After finding the line with "Import KeyCache." in the entries below, retype exactly each line from there through the line with "WalletOpen (w : Z)", including that final line.

Collection entries

▬▬▬▬▬▬

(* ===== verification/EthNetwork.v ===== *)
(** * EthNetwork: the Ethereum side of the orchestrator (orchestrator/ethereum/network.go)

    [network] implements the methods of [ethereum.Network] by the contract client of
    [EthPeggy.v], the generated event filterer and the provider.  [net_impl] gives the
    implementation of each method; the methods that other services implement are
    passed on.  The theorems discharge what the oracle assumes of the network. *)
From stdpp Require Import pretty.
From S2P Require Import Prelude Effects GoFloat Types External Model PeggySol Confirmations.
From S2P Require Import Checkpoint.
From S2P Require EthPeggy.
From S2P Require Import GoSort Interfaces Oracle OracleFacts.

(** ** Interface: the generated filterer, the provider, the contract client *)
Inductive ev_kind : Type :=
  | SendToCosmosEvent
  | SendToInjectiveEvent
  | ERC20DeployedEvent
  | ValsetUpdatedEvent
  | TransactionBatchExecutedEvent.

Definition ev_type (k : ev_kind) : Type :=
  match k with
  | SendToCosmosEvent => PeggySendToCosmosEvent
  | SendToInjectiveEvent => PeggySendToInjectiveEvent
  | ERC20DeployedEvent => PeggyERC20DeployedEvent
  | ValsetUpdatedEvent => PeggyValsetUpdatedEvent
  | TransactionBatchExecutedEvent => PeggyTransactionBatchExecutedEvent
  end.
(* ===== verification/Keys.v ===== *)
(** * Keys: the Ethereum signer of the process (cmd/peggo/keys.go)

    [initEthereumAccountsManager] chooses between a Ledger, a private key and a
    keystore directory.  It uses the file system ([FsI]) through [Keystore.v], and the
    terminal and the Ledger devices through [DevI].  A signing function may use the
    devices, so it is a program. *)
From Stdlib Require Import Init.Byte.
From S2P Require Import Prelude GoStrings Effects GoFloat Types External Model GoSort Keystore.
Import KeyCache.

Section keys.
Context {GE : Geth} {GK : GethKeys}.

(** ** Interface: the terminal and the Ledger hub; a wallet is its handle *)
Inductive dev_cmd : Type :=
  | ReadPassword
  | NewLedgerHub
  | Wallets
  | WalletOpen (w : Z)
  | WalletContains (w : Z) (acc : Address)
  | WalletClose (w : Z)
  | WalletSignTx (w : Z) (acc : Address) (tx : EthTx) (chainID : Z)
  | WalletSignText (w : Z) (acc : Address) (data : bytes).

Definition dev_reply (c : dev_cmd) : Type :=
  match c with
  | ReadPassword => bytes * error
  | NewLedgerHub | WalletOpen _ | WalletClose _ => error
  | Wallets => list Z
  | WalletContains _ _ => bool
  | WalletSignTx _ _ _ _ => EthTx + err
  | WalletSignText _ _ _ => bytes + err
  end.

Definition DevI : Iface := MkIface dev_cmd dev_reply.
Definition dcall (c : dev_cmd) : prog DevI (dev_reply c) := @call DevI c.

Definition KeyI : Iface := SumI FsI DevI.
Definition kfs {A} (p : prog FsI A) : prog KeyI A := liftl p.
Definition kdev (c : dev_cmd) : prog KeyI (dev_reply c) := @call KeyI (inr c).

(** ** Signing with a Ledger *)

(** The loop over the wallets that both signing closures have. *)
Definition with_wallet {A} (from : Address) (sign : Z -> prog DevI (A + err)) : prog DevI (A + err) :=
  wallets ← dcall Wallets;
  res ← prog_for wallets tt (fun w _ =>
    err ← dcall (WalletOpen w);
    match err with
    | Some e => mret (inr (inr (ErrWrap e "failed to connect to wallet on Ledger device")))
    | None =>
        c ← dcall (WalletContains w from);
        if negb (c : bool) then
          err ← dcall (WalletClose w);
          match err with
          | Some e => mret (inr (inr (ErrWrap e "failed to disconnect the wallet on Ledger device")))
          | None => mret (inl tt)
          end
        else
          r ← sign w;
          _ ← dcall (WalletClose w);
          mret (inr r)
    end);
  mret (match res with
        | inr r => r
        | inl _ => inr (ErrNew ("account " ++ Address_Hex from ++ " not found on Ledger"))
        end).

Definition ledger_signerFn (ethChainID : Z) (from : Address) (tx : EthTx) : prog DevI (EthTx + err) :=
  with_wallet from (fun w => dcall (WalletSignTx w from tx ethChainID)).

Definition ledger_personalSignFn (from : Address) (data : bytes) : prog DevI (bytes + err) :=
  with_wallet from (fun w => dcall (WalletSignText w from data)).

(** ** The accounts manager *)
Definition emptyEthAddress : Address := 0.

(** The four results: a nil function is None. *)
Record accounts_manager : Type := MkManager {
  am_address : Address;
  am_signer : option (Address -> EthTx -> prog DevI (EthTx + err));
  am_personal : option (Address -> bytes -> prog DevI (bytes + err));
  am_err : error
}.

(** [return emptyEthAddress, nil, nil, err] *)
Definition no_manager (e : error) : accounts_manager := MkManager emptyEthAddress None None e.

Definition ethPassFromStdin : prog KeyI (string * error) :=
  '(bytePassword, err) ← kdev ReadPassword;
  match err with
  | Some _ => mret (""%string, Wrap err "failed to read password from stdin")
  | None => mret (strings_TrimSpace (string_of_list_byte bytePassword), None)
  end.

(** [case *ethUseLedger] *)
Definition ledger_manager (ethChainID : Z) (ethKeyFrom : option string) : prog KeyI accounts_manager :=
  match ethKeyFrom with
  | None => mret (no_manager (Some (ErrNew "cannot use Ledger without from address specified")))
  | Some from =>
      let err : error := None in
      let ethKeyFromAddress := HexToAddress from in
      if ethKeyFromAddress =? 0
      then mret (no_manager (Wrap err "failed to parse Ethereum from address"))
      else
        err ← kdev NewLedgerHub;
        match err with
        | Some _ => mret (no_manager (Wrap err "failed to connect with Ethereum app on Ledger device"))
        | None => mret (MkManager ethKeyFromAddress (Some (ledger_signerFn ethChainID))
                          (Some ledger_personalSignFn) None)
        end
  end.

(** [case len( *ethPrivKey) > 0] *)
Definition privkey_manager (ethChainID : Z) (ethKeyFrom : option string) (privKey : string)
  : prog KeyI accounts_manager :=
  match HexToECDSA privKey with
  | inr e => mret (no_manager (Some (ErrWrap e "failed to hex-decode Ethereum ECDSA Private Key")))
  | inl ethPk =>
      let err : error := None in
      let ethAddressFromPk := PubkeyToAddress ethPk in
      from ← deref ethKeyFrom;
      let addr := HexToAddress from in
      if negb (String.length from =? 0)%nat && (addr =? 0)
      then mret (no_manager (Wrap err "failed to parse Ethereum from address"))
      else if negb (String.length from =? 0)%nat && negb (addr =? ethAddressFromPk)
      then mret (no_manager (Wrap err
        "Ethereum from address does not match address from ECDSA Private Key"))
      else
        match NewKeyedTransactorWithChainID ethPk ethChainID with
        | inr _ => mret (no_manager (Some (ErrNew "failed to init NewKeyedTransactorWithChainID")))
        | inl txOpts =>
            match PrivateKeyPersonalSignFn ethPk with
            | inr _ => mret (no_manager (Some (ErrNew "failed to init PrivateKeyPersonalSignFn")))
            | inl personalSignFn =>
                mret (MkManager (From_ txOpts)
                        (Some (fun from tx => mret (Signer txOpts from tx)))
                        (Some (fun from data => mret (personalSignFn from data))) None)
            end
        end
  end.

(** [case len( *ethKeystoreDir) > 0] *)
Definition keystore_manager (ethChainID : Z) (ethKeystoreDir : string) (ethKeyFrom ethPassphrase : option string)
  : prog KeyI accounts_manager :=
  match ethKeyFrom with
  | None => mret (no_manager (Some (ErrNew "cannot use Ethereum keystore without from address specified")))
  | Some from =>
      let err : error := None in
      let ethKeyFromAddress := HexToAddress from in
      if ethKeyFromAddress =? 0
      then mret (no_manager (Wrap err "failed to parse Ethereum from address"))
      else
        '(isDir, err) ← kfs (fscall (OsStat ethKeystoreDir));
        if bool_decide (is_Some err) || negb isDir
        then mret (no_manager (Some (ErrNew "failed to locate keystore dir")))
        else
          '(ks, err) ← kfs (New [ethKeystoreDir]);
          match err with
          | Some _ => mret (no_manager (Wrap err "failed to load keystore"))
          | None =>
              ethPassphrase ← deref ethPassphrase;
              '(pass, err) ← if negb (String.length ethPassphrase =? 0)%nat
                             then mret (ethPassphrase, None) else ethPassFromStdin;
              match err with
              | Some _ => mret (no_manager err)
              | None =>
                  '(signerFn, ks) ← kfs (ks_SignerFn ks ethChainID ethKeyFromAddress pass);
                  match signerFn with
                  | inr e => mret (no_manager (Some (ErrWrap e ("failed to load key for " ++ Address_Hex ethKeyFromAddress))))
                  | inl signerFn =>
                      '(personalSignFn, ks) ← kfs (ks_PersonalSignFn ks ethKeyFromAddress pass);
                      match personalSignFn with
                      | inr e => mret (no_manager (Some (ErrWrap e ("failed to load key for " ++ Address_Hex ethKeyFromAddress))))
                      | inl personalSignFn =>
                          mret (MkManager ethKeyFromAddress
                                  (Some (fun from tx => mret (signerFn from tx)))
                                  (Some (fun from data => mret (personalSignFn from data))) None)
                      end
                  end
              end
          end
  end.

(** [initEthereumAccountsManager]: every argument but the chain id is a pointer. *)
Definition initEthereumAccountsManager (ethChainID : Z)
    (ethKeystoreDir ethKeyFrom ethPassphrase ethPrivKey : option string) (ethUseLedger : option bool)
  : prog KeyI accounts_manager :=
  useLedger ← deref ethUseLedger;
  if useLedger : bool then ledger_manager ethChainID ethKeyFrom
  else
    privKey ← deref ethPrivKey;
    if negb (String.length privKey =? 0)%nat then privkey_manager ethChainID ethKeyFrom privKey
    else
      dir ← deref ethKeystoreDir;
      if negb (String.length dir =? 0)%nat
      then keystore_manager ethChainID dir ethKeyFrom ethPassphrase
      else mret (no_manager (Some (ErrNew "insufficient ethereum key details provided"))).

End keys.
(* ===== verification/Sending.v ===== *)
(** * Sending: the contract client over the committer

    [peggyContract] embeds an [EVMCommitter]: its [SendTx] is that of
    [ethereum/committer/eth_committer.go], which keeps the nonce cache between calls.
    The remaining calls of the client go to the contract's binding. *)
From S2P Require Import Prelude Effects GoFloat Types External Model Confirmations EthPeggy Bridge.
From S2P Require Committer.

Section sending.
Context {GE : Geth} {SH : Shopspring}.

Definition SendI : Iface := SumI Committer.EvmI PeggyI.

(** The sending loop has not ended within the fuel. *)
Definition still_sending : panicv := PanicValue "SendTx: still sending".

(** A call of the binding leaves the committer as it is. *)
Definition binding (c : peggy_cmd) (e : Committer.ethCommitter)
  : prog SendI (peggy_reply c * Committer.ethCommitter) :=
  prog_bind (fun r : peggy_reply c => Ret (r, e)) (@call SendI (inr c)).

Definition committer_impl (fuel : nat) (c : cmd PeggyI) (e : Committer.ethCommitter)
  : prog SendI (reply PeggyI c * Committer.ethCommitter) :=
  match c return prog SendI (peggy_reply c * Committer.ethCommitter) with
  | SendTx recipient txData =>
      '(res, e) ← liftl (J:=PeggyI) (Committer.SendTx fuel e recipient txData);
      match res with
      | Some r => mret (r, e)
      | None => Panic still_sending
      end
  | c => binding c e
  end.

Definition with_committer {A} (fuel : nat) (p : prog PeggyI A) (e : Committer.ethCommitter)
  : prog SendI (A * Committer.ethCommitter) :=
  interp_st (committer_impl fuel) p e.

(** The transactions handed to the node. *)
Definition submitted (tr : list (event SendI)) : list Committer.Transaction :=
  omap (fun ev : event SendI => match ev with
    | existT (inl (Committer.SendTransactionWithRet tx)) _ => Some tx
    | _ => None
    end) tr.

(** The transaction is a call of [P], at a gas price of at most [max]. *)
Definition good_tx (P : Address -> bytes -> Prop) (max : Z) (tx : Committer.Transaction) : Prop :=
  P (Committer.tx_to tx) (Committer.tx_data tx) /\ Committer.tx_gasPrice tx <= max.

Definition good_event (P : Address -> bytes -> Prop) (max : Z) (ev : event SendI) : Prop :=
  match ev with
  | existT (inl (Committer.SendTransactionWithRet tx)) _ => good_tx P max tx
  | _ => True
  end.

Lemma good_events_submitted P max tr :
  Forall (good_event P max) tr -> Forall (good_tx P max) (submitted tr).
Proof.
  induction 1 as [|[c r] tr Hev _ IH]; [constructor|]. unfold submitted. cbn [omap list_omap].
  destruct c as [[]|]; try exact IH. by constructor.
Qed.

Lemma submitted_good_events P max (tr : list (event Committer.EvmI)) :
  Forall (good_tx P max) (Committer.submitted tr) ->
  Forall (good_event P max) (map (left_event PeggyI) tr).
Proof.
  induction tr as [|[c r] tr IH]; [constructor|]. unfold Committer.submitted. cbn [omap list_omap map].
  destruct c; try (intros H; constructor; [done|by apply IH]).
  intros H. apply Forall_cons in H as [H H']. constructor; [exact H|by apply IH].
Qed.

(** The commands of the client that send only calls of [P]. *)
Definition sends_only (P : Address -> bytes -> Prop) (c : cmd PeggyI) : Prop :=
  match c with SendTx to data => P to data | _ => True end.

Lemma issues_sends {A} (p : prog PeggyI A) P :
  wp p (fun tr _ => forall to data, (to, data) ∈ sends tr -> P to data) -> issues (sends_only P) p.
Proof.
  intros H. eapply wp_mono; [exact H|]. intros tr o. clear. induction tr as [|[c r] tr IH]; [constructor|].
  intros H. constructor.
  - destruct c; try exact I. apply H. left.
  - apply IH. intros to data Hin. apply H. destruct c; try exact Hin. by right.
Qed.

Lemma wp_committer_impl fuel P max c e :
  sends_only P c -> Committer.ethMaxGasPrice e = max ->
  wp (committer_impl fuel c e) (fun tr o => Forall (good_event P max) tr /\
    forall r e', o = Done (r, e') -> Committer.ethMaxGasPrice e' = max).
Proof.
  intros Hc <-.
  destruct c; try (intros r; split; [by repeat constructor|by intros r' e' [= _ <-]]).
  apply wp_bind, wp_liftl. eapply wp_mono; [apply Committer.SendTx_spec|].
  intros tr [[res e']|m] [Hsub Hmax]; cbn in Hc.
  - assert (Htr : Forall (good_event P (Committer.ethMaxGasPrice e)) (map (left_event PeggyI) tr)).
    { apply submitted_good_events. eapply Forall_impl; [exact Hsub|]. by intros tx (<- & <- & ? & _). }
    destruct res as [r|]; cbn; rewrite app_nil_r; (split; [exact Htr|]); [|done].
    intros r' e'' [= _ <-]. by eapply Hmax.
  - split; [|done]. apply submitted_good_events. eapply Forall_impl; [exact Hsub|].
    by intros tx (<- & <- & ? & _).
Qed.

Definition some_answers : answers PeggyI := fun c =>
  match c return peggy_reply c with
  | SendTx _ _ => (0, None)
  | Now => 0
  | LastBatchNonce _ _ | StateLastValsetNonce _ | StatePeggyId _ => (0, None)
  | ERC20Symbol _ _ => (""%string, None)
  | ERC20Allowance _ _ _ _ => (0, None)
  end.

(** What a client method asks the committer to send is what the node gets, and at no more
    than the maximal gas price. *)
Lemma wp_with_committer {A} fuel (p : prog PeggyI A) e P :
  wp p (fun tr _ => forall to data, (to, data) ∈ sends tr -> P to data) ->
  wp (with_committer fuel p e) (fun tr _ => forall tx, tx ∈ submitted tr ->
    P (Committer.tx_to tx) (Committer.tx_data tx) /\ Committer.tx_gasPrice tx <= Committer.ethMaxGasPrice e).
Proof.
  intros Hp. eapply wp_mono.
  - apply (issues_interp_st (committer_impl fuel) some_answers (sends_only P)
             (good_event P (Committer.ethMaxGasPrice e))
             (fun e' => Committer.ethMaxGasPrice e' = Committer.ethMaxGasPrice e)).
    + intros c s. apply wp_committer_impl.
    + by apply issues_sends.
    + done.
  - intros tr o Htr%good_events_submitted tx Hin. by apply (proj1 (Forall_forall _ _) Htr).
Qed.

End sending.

▬▬▬▬▬▬

(Reply)
Import KeyCache.

Section keys.
Context {GE : Geth} {GK : GethKeys}.

(** ** Interface: the terminal and the Ledger hub; a wallet is its handle *)
Inductive dev_cmd : Type :=
  | ReadPassword
  | NewLedgerHub
  | Wallets
  | WalletOpen (w : Z)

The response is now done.